American Airlines had a tumultuous year, with the airline eking out a small quarterly profit at the end of 2025. However, one item among its operating expenses rose faster than the rest: distribution costs.
During the quarter – and the year – American Airlines’ distribution costs, accounted as ‘selling expenses,’ rose around 10% year-on-year (YoY). In comparison, Delta Air Lines’ quarterly and yearly passenger commissions and other selling expenses were 1% lower in Q4 and flat YoY, while United Airlines’ were 3.5% higher in Q4 and 5.5% lower YoY.
Distribution spend
Despite the YoY increase, the quarterly sum spent on distributing tickets was the lowest out of the top three full-service airlines in the United States, with American Airlines spending $529 million to distribute tickets in Q4 2025. Delta Air Lines and United Airlines’ spending was $616 million and $571 million, respectively.
Distribution costs were 3.6% of American Airlines’ revenue, 3.9% of Delta Air Lines’ revenue, and 3.5% of United Airlines’ revenue in 2025. In 2024, the split was 3.3%, 4%, and 3.9%, analysis of the trio’s financial results showed.
American Airlines was the only one of the three airlines to see distribution expenses rise as a proportion of revenue in 2025 compared to 2024.

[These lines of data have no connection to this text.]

(* ===== verification/Prelude.v ===== *)
(** * Verification of fpwr-route-failover (ISP failover for Firepower FDM)

    The program (src/pathmonitor.py, src/firepower.py) probes a target
    with ICMP, decides from loss and latency whether the primary ISP is
    unhealthy, and then adds or removes a backup static route on a
    Firepower Device Manager (FDM) through its REST API, followed by a
    configuration deployment that it polls until the task is DEPLOYED.

    ** How the parts interact

    [pathmonitor.run] probes ([doPing], [calculateLoss]), classifies
    ([checkMetrics]), constructs [FirePower] (login, virtual router
    lookup) and calls [addRoute] or [delRoute].  Both re-read the route
    table ([doesRouteExist]: one GET of the table, two object GETs per
    entry); [addRoute] then builds the route ([createRouteObject]:
    interface lookup, [createNetwork], [createGateway], each through
    [createNetworkObject] with its duplicate-name recovery), posts it and
    deploys ([deployPolicy]: POST, then sleep-and-poll until DEPLOYED);
    [delRoute] deletes the matched entry and deploys.  All device access
    goes through [getData], [postData] and [deleteData].

    ** Files (library root S2P, in dependency order)

    - [Prelude] (this file): the Python runtime as a shallow embedding:
      exceptions ([exn]); outcomes ([res]: a value, an exception, or
      [Stuck] when a loop ran out of fuel); the state-and-exception monad
      [PyM S] (the state is the remote device) with [let*] and, for pure
      expressions, [let?]; [try_except_KeyError]; JSON values ([json]) as
      [json.loads] returns them and the Python operations the code
      applies to them ([getitem_key] for [d['k']], [getitem_idx] for
      [l[0]], [py_iter], [as_str] for string [+], [json_eq_str] for
      [==], [truthy], [split_first] for [s.split(c)[0]], [split_on],
      [str_contains] for [in]).  Automation: hint databases [py]
      ([read_only] closure lemmas) and [py_str] (string rewriting), the
      tactics [py_simp] and [zdiv_lia].
    - [Transport]: the interface to the device, the typeclass
      [Transport] (one [request] per HTTP call, [sleep] the only place
      time passes) and its law [TransportLaws] (a GET changes nothing);
      the options record; [FirePower]'s fields; [getData], [postData],
      [deleteData], [authRequest], [getGlobalVR], [init] (firepower.py
      23-68, 265-316).
    - [Device]: a reference FDM implementing [Transport] (tokens, virtual
      routers, interfaces, network objects with the duplicateName and
      invalidValue errors, static routes with a duplicate-name check,
      deployment tasks QUEUED, DEPLOYING, DEPLOYED advancing at each
      [sleep], a stalled and a locked mode), with [TransportLaws]
      proved.  It is not part of the repository: it gives the concrete
      runs on which witnesses apply the theorems.
    - [Deploy]: [deployPolicy] (127-154) as [scan_tasks] (the [for]),
      [poll] (one iteration of the [while]) and [deploy_loop] (the
      [while], with fuel).
    - [IPv4]: the part of CPython's [ipaddress] that createNetwork calls
      ([IPv4Network] on strings: octets, prefix or netmask or host mask,
      the strict host-bit check, [str]).
    - [Resolver]: [getNetworkObject], [getDuplicateObject],
      [createNetworkObject], [createGateway], [createNetwork] (173-263).
    - [Reconciler]: [getRoutes], [doesRouteExist] ([route_matches],
      [find_route]), [getFailoverInterface], [createRouteObject],
      [addRoute], [delRoute] (70-125, 156-236).
    - [Health]: [calculateLoss], [checkMetrics], [doPing]
      (pathmonitor.py 8-61).
    - [Config]: the option load of both modules from the parsed
      options.json ([load_firepower], firepower.py 12-20;
      [load_pingtest], pathmonitor.py 9-16; [load_config] in the order
      of the import), with [KeyError] for an absent option.
    - [Controller]: [run] (pathmonitor.py 64-81), the two [__main__]
      blocks ([pathmonitor_main], [firepower_main]) and the session
      setup theorems.
    - [Fuel]: the fuel of [deploy_loop] is only a bound: [run] (and
      every method that deploys) is monotone in it, for every device,
      with the combinators [fuel_mono_bind], [fuel_mono_if] and the
      tactic [fuel_mono_tac] (hint database [fuel]).
    - [DeviceFacts]: the helpers on every state of [Device] whose API
      base and token are the client's ([connected]): what [getData],
      [postData] and [deleteData] return for each path the client uses,
      a whole [deployPolicy] (the device deploys on the second poll;
      on a stalled device it never returns),
      and [createNetworkObject] ([ensure_object]: reuse of the object
      named like it, or a new one).
    - [Invariant]: the client's view of a device ([is_backup],
      [routing_of]: the derived PRIMARY/FAILOVER state of spec 3;
      [built_route]: the entry [createRouteObject] builds from the
      objects under the two names), the structural invariant [dev_inv]
      and the conditions [dev_ok] (deployments progress, DELETE
      accepted, at most one backup route, no other entry named
      route_BACKUP), and their preservation by every change the client
      makes.
    - [Failover]: [addRoute], [delRoute], [__init__] and [run] on every
      device state satisfying [dev_inv]; the PRIMARY/FAILOVER machine of
      spec 4.6 ([spec_cycle]) and the refinement theorem under
      [dev_ok]; the properties of spec 8 (idempotence, round trip,
      object reuse); the states reachable by cycles ([reachable]); and
      the cycle on devices outside [dev_ok].

    ** Correspondence with the code

    Each method is a Definition of the same name; the methods of
    [FirePower] take the options and the object's fields ([FirePower]
    record) as arguments and run in [PyM D] for a device [D] given by
    the [Transport] instance.  Python [None] is [JNull] in a field
    ([self.token]) and [None : option] where a helper returns "a body or
    None" ([getData], [postData]) or where [doesRouteExist] returns
    [False]; an attribute never assigned ([self.globalVR]) is [None] and
    using it raises [AttributeError].  [delRoute] returns [option bool]
    because it can fall off its end.  [print] has no effect, but the
    string [+] it evaluates raises [TypeError] on a non-string, and the
    model keeps those evaluations.  Floats (latency, loss) are exact
    rationals [Q].

    ** What the theorems show

    - Reconciler: idempotence of both operations (no-op branches return
      [False] and leave the device unchanged), and that [False] comes
      only from them; matching by gateway value and destination address,
      first match, no match; the unchecked route POST, [None] from a refused DELETE, [TypeError]
      for an unknown interface.
    - Deploy: liveness (enough fuel after the task is seen DEPLOYED gives
      [True]), its converse, non-termination when the task stays pending
      or is lost (a set of device states closed under polling, as in
      cdf-mech-sem's [infseq]; a task missing from the list is scanned
      as pending), and the scan against [existsb] on typed tasks.
    - Resolver and IPv4: the value sent for the backup network is
      address/netmask and its address part equals the configured one
      (the round trip [ip_int_from_string_iff] of dotted quads makes the
      created route match again); createNetworkObject on a created
      object, a duplicate name, another error, a failed POST.
    - Config: the loaders read back the records from any document
      holding their sections ([load_config_roundtrip]); an absent option
      raises [KeyError] at import ([load_config_missing]).
    - Health and Controller: the loss formula; the verdict of a probe
      ([doPing_verdict]: the round-trip time is compared with
      MAX_LATENCY, the loss with MAX_LOSS, both inclusive); the branch taken by [run], level-triggered no-ops, the
      exit status 0 on [PermissionError], and how a failed login and a
      non-first Global router surface.
    - Failover (the composition of all the components on the reference
      device, for every state satisfying [dev_inv], not one run): [run]
      refines [spec_cycle] ([run_refines]: one cycle returns, keeps
      [dev_inv], and its derived routing state and reported outcome are
      the machine's); [__init__] logs in and records the Global
      router without changing the device ([init_session]); [addRoute] twice gives [True] then [False] and one
      more route; [addRoute] then [delRoute] restores the route table;
      a second failover reuses the objects of the first (all from
      [dev_inv] and [dev_ok]).  [dev_inv] holds in every reachable
      state whatever the device answers ([run_inv_any]), and there
      [doesRouteExist] never raises; [dev_ok] holds there when it held
      at the start.  Outside [dev_ok] the refinement fails, and the
      theorems say how: a stalled deployment makes the cycle run
      forever ([run_stalled_never_returns]), a refused DELETE gives a
      silent partial failure ([run_locked_partial]), and a stale entry
      named route_BACKUP ([Reconciler.dev_stale]) a reported failover
      that did not happen ([run_stale_backup_name]), and two backup
      entries a reported restoration that did not happen
      ([run_two_backups]).  On a device that only lets the client log
      in ([dev_session]), one route to a network group makes every
      cycle raise [TypeError] ([run_dangling_route]).  Two overlapping
      cycles, a healthy one run while an unhealthy one polls its
      deployment, leave the device PRIMARY with the failover reported
      last ([overlapping_cycles_race]).
    - Fuel: the lemma [run_fuel_mono]: a cycle that has an outcome with some fuel
      has the same outcome and final device with any larger fuel.
    Findings are listed in PROJECT.json.

    ** Fuel and bounds

    The only loop that is not a [for] over a finite list is the polling
    loop of [deployPolicy]; [deploy_loop] takes fuel and yields [Stuck]
    when it runs out.  Theorem [deploy_loop_deployed] shows that any fuel
    larger than the number of pending polls is enough, and
    [deploy_loop_pending_forever] that no fuel is enough when the task
    never reaches DEPLOYED.  The reference device advances each task
    one state per [sleep] (QUEUED, DEPLOYING, DEPLOYED), so the task of
    a deployment is seen DEPLOYED at the second poll: the Failover
    theorems assume fuel at least 2, which is then enough
    ([deployPolicy_dev]); the concrete runs use fuel 5.  By
    [run_fuel_mono] (file [Fuel]) an outcome obtained with some fuel is
    the outcome with every larger fuel, so [Stuck] means "the loop is
    still running", and [Stuck] for every fuel
    ([deploy_loop_pending_forever], [run_stalled_never_returns]) means
    the loop of the code does not end.  Addresses are 32-bit values in
    [Z]; [ip_int_from_string_iff] bounds them by [ALL_ONES].

    ** Not modelled

    The HTTP stack (requests, TLS, sessions) is the [Transport]
    interface; the ICMP probe (pythonping) is the input [probe_outcome];
    opening options.json and [json.load] are I/O: [Config] starts from
    the parsed JSON value, whose numbers are integers, so fractional
    thresholds are outside the model, and option values of another type
    than the code uses are reported at load rather than at first use.
    The [ipaddress] module is not part of the repository: [IPv4] models
    the behaviour createNetwork relies on, and only its call sites are
    mapped.  Overlapping cycles are modelled by running one cycle inside
    the other at the point where it polls its deployment; interleavings
    at a finer grain (inside a method, between two of its requests) are
    not, since the theorems compose whole method calls.

    ** Plan for the next steps

    - the error paths of [getDuplicateObject] (an empty lookup) as
      outcomes of [run];
    - the refinement for a device that deploys after any number of
      polls (fuel bound from [deployed_after]).
*)

From Stdlib Require Import String Ascii ZArith List Lia.
From stdpp Require Import base strings list.
Import ListNotations.
Open Scope string_scope.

Cory Garner, the Chief Executive Officer (CEO) of Garner, an airline distribution advisory firm, and a former senior executive at American Airlines, said the carrier’s revenue per available seat mile (RASM) “performance continues to lag its primary competitors year-over-year [YoY], despite it regaining some corporate market share,” potentially suggesting that incremental revenue from “corporate is being offset by revenue losses and/or displacement in other market segments.”
During the carrier’s Q4 2025 earnings call, Robert Isom, the CEO of American Airlines, said that the company “fully restored our historical sales and distribution indirect share” and that its focus was now further growing that share in 2026 and beyond.
“As we move into 2026, we will continue to deepen the relationships that we have built with our corporate and agency partners, and capture a greater share among high-value corporate travelers and premium leisure customers.”
Garner was a bit more skeptical, noting that it “appears they are gaining back some corporate share, but it is not clearly generating incremental bookings or yield overall.”
‘Too much change too fast’
Garner pointed out that American Airlines began changing its distribution strategy, travel management company (TMC) commissions, and corporate discounts in 2023. The strategy eventually backfired, resulting in Vasu Raja, the then-Chief Commercial Officer (CCO) of American Airlines, leaving the company in June 2024.
Nevertheless, Garner believes that there was “too much change too fast,” and that the strategic changes might have been more effective if they were implemented in stages. Still, the executive highlighted that American Airlines has always been transparent about its efforts to renegotiate TMC deals, and that “we have seen the cost impact of higher TMC commissions over that entire time period.”
Garner concluded that “we are getting closer to lapping the effects of those cost increases on a [YoY] basis.”